One important point seems to be missing here - all guns/bullets are not the same. I have been peppered on top of the head many times while hunting doves and ducks. Bird shot won’t hurt you when you fire straight up. The exception is being hit in the eye of course! Even duck loads (number 4) won’t hurt you when you shoot straight up. The shot is too small to carry any measureable energy at the terminal velocity.
I really don’t understand why people want to fight the hypothetical all the time. It’s sloppy reasoning to conflate the two distinct claims.
I don’t think anyone who claims it is safe to shoot bullets into the air willy-nilly is to be taken seriously.
At the same time, the posed hypothetical is about firing a bullet straight up, with zero horizontal component to the velocity. However difficult that may be to do in real life is irrelevant! That case always boils down to the projectile returning at terminal velocity or less. Anything else is a physical impossibility.
Therefore, the remaining questions are a) what is the terminal velocity of the projectile, and b) at that velocity, how likely is the projectile to cause serious bodily harm?
For most bullets, the terminal velocity is low enough compared to the mass and sectional density of the bullet that it will not result in serious injury. For an artillery shell, it will probably kill you coming down because it’s very heavy. An arrow can as well, because arrows have very high sectional density and are stabilized.

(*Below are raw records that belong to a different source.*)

(* ===== verification/Collections.v ===== *)
(** * Collections of the JavaScript runtime

    [Map] and [Set] iterate in insertion order and the program observes that order (violations,
    drafts and prompts are emitted in it), so they are association lists and duplicate-free lists
    with the runtime's update rules. [Array.prototype.sort] is stable. This file holds the
    operations and the laws the components use. *)

From S2P Require Import Prelude.

(** ** Map: insertion-ordered, one entry per key *)
Module JMap.

Section Ops.
Context {K V : Type} `{EqDecision K}.

Definition get (m : list (K * V)) (k : K) : option V :=
  match find (fun p => fst p ==? k) m with Some p => Some (snd p) | None => None end.

Definition has (m : list (K * V)) (k : K) : bool := existsb (fun p => fst p ==? k) m.

(** [m.set(k, v)] keeps the position of an existing key. *)
Fixpoint set (m : list (K * V)) (k : K) (v : V) : list (K * V) :=
  match m with
  | [] => [(k, v)]
  | (k', v') :: m => if k' ==? k then (k', v) :: m else (k', v') :: set m k v
  end.

Definition delete (m : list (K * V)) (k : K) : list (K * V) := filter_by (fun p => fst p !=? k) m.

(** [new Map(entries)] *)
Definition of_entries (l : list (K * V)) : list (K * V) :=
  fold_left (fun m p => set m (fst p) (snd p)) l [].

Definition keys (m : list (K * V)) : list K := map fst m.
Definition values (m : list (K * V)) : list V := map snd m.
Definition get_or (d : V) (m : list (K * V)) (k : K) : V := default d (get m k).
End Ops.

End JMap.

(** ** Set: insertion-ordered, no duplicates *)
Module JSet.

Section Ops.
Context {A : Type} `{EqDecision A}.

Definition has (s : list A) (x : A) : bool := includes x s.
Definition add (s : list A) (x : A) : list A := if has s x then s else s ++ [x].
Definition addAll (s : list A) (xs : list A) : list A := fold_left add xs s.
(** [new Set(xs)] *)
Definition of_list (xs : list A) : list A := addAll [] xs.
Definition delete (s : list A) (x : A) : list A := filter_by (fun y => y !=? x) s.
End Ops.

End JSet.

(** ** Array.prototype.sort

    ECMAScript makes the sort stable; for a comparator that is a total preorder the result is then
    determined, and stable insertion computes it. *)
Section Sort.
Context {A : Type} (cmp : A -> A -> Z).

Fixpoint sort_insert (x : A) (l : list A) : list A :=
  match l with
  | [] => [x]
  | y :: l' => if cmp x y <=? 0 then x :: l else y :: sort_insert x l'
  end.

Fixpoint js_sort (l : list A) : list A :=
  match l with
  | [] => []
  | x :: l => sort_insert x (js_sort l)
  end.
End Sort.

(** A consistent comparator: what [sort] needs of its argument. *)
Class Comparator {A} (cmp : A -> A -> Z) : Prop := {
  cmp_refl : forall x, cmp x x = 0;
  cmp_flip : forall x y, cmp x y <= 0 <-> 0 <= cmp y x;
  cmp_trans : forall x y z, cmp x y <= 0 -> cmp y z <= 0 -> cmp x z <= 0
}.

(** The default order of [sort()] on strings: by code unit. *)
Definition strcmp (a b : string) : Z :=
  match String.compare a b with Lt => -1 | Eq => 0 | Gt => 1 end.

(** [String.prototype.localeCompare] is the host's collation. ECMAScript requires of it exactly that
    it is a consistent comparator; two different strings may still compare equal. *)
Class Collation : Type := {
  localeCompare : string -> string -> Z;
  #[global] localeCompare_comparator :: Comparator localeCompare
}.


(** ** Laws of [Map] *)
Section MapFacts.
Context {K V : Type} `{EqDecision K}.
Implicit Types (m : list (K * V)) (k : K) (v : V).

Lemma get_nil k : JMap.get ([] : list (K * V)) k = None.
Proof. done. Qed.

Lemma get_cons m k k' v' :
  JMap.get ((k', v') :: m) k = if k' ==? k then Some v' else JMap.get m k.
Proof. unfold JMap.get. cbn. by destruct (k' ==? k). Qed.

Lemma get_set_eq m k v : JMap.get (JMap.set m k v) k = Some v.
Proof.
  induction m as [|[k' v'] m IH]; cbn; [by rewrite get_cons, eqb_refl|].
  destruct (k' ==? k) eqn:E; rewrite get_cons, E; done.
Qed.

Lemma get_set_ne m k k' v : k <> k' -> JMap.get (JMap.set m k v) k' = JMap.get m k'.
Proof.
  intros Hne. induction m as [|[k1 v1] m IH]; cbn.
  - rewrite get_cons. by apply eqb_false in Hne as ->.
  - destruct (k1 ==? k) eqn:E; rewrite !get_cons; [|by rewrite IH].
    apply eqb_true_1 in E as ->. by apply eqb_false in Hne as ->.
Qed.

Lemma get_set m k k' v : JMap.get (JMap.set m k v) k' = if k ==? k' then Some v else JMap.get m k'.
Proof.
  destruct (k ==? k') eqn:E.
  - apply eqb_true_1 in E as ->. apply get_set_eq.
  - apply eqb_false_1 in E. by apply get_set_ne.
Qed.

Lemma has_get m k : JMap.has m k = match JMap.get m k with Some _ => true | None => false end.
Proof.
  induction m as [|[k' v'] m IH]; [done|]. rewrite get_cons. unfold JMap.has in *. cbn.
  rewrite IH. by destruct (k' ==? k).
Qed.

But a standard .30 caliber round hits at a slow enough speed, and has a low enough mass, that it will not seriously injure a normal person absent some extraordinary circumstance like hitting the eye or an infant’s skull.
That’s the whole discussion. It’s been shown mathematically and experimentally on national TV, by the army, and by many other people.

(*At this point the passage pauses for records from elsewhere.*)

Lemma elem_of_addAlls (f : value -> list string) qs sh id :
  id ∈ fold_left (fun s q => JSet.addAll s (f q)) qs sh <-> id ∈ sh \/ exists q, q ∈ qs /\ id ∈ f q.
Proof.
  revert sh; induction qs as [|q qs IH]; intros sh; cbn [fold_left]; [set_solver|]. rewrite IH, elem_of_addAll.
  setoid_rewrite elem_of_cons. naive_solver.
Qed.

Lemma elem_of_shadowStep vs sh e sh' id : is_type subgraph_shadowed e = true -> shadowStep vs sh e = Ok sh' ->
  id ∈ sh' <-> id ∈ sh \/ id ∈ pstrings e "vertex_ids" \/
    exists n k x, VNum n ∈ seqs_of e /\ (k, x) ∈ vs /\ Num.eq (Num.of_Z (sv_created_seq x)) n = true /\ sv_vertex_id x = id.
Proof.
  intros Ht. unfold shadowStep. rewrite Ht. intros H. inv_bind. subst sh'. rename x into seqs.
  assert (seqs = seqs_of e) as <-.
  { unfold iterate in H0. unfold seqs_of. by destruct (pfield e "vertex_seqs"); inv_bind. }
  rewrite elem_of_addAlls, elem_of_addAll, Logic.or_assoc. apply or_iff_compat_l, or_iff_compat_l. split.
  - intros (q & Hq & Hid). destruct q as [| | |n| | |]; try (by apply elem_of_nil in Hid). cbn in Hid.
    apply elem_of_map in Hid as (x & -> & [Hx Hn]%elem_of_filter_by). apply elem_of_map in Hx as ([k y] & -> & Hy). by exists n, k, y.
  - intros (n & k & x & Hq & Hx & Hn & <-). exists (VNum n). split; [done|]. cbn. apply elem_of_map. exists x. split; [done|].
    apply elem_of_filter_by. split; [|done]. apply elem_of_map. by exists (k, x).
Qed.

(** The last creation of an identifier is one event. *)
Lemma last_created_unique id events c post c' post' : last_created id events c post -> last_created id events c' post' -> c = c'.
Proof.
  intros ((p & ->) & Ht & Hv & Hn) ((p' & E) & Ht' & Hv' & Hn').
  apply app_eq_inv in E as [(k & _ & E)|(k & _ & E)]; (destruct k as [|x k]; [by injection E|]); cbn in E; injection E as _ E; exfalso.
  - apply Hn'. rewrite E. exists c. split; [apply elem_of_app; right; left|done].
  - apply Hn. rewrite E. exists c'. split; [apply elem_of_app; right; left|done].
Qed.

Lemma discarded_in_snoc pre e id : discarded_in (pre ++ [e]) id <-> discarded_in pre id \/ discards pre e id.
Proof.
  split.
  - intros (p & x & post & E & Hd). destruct post as [|y post _] using rev_ind.
    + apply app_inj_tail in E as [-> ->]. by right.
    + left. rewrite app_comm_cons, app_assoc in E. apply app_inj_tail in E as [-> _]. by exists p, x, post.
  - intros [(p & x & post & -> & Hd)|Hd]; [exists p, x, (post ++ [e]); by rewrite <- (assoc (++))|by exists pre, e, []].
Qed.

(** What one event discards, read off the vertices held before it. *)
Lemma shadowStep_discards pre s e sh' id : surface_inv pre s -> shadowStep (createStep (fst s) e) (snd s) e = Ok sh' ->
  id ∈ sh' <-> id ∈ snd s \/ discards pre e id.
Proof.
  intros [Hk Hnd Hdesc _]. destruct (is_type subgraph_shadowed e) eqn:Et.
  2:{ unfold shadowStep, discards. rewrite Et. intros [= <-]. rewrite <- is_type_true, Et. naive_solver. }
  intros H. apply (elem_of_shadowStep _ _ _ _ id Et) in H. apply is_type_true in Et.
  assert (createStep (fst s) e = fst s) as Hc by (unfold createStep, is_type; rewrite Et; by destruct (vid e)). rewrite Hc in H.
  rewrite H. apply or_iff_compat_l. unfold discards. split.
  - intros [Hid|(n & k & x & Hn & Hx & Heq & <-)]; [by split; [|left]|]. split; [done|]. right.
    apply get_elem in Hx; [|done]. destruct (Hdesc _ _ Hx) as (c & post & Hlc & [Hid (_ & _ & _ & _ & Hseq) _ _ _]).
    exists n, c, post. rewrite Hid, <- Hseq. by split_and!.
  - intros [_ [Hid|(n & c & post & Hn & Hlc & Heq)]]; [by left|]. right. pose proof Hlc as ((p & Ep) & Hct & Hcv & _).
    assert (is_Some (JMap.get (fst s) id)) as [x Hx].
    { apply get_is_Some, Hk. exists c. split; [rewrite Ep; apply elem_of_app; right; left|done]. }
    destruct (Hdesc _ _ Hx) as (c' & post' & Hlc' & [Hid (_ & _ & _ & _ & Hseq) _ _ _]). apply (last_created_unique _ _ _ _ _ _ Hlc) in Hlc' as <-.
    exists n, id, x. rewrite Hseq. split_and!; try done. by apply get_Some_elem.
Qed.

Lemma surfaceStep_inv pre e s s' :
  surface_inv pre s -> surfaceStep s e = Ok s' -> surface_inv (pre ++ [e]) s'.
Proof.
  intros Hi H. pose proof Hi as [Hk Hnd Hdesc Hsh]. unfold surfaceStep in H. apply bind_Ok in H as (sh & Hs & H).
  injection H as <-. split; cbn [fst snd].
  - intros id. rewrite statusStep_keys, createStep_keys, Hk, created_in_snoc. done.
  - rewrite statusStep_keys. unfold createStep. destruct (vid e); [|done].
    destruct (is_type _ _); [by apply NoDup_keys_set|done].
  - intros id v. by apply surfaceStep_described.
  - intros id. rewrite discarded_in_snoc, (shadowStep_discards pre s e sh id Hi Hs), Hsh. done.
Qed.

Lemma get_delete_all {V} (ids : list string) (m : list (string * V)) id :
  JMap.get (fold_left JMap.delete ids m) id = if includes id ids then None else JMap.get m id.
Proof.
  revert m; induction ids as [|i ids IH]; intros m; [done|]. cbn [fold_left]. rewrite IH, get_delete.
  unfold includes. cbn. by destruct (i ==? id), (existsb _ ids).
Qed.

Waving one’s arms about and saying “No, people get killed by that!” are at best wrong and misguided. Such objections, anecdotes, and news clippings are not germane to the question asked and answered, but stem from either a poor understanding of the physics or of the question or both.
What you say makes sense, ivn. But those are results you get in a controlled environment.
To me it comes down to this. When people in my neck of the woods fire their guns into the air, it is almost always New Year’s Eve, July 4th, or Cinco de Mayo. On New Year’s Eve, July 4th and Cinco de Mayo, people tend to do a lot of drinking. They’ll say they’re going to fire straight up, they may intend to fire straight up, they may think they’re firing straight up, but I have no faith that they actually will fire perfectly straight up.
True enough. But my point is that the activities of drunken revelers are not really germane to the discussion, nor are anecdotes about how people have been killed.
If someone is convinced that they are being safe because they watched mythbusters or read the column, that’s their own fault. There are a lot of people on this thread and others like it that have a certain difficulty separating the theoretical from the real. However, we shouldn’t dumb down our discussion for those people, nor should we worry about the results of someone misunderstanding the thread.
Every one of those demos talking about shooting straight up being safe go on to caveat that it must be straight up, and the likelihood is that most people won’t get precise enough, so won’t be safe.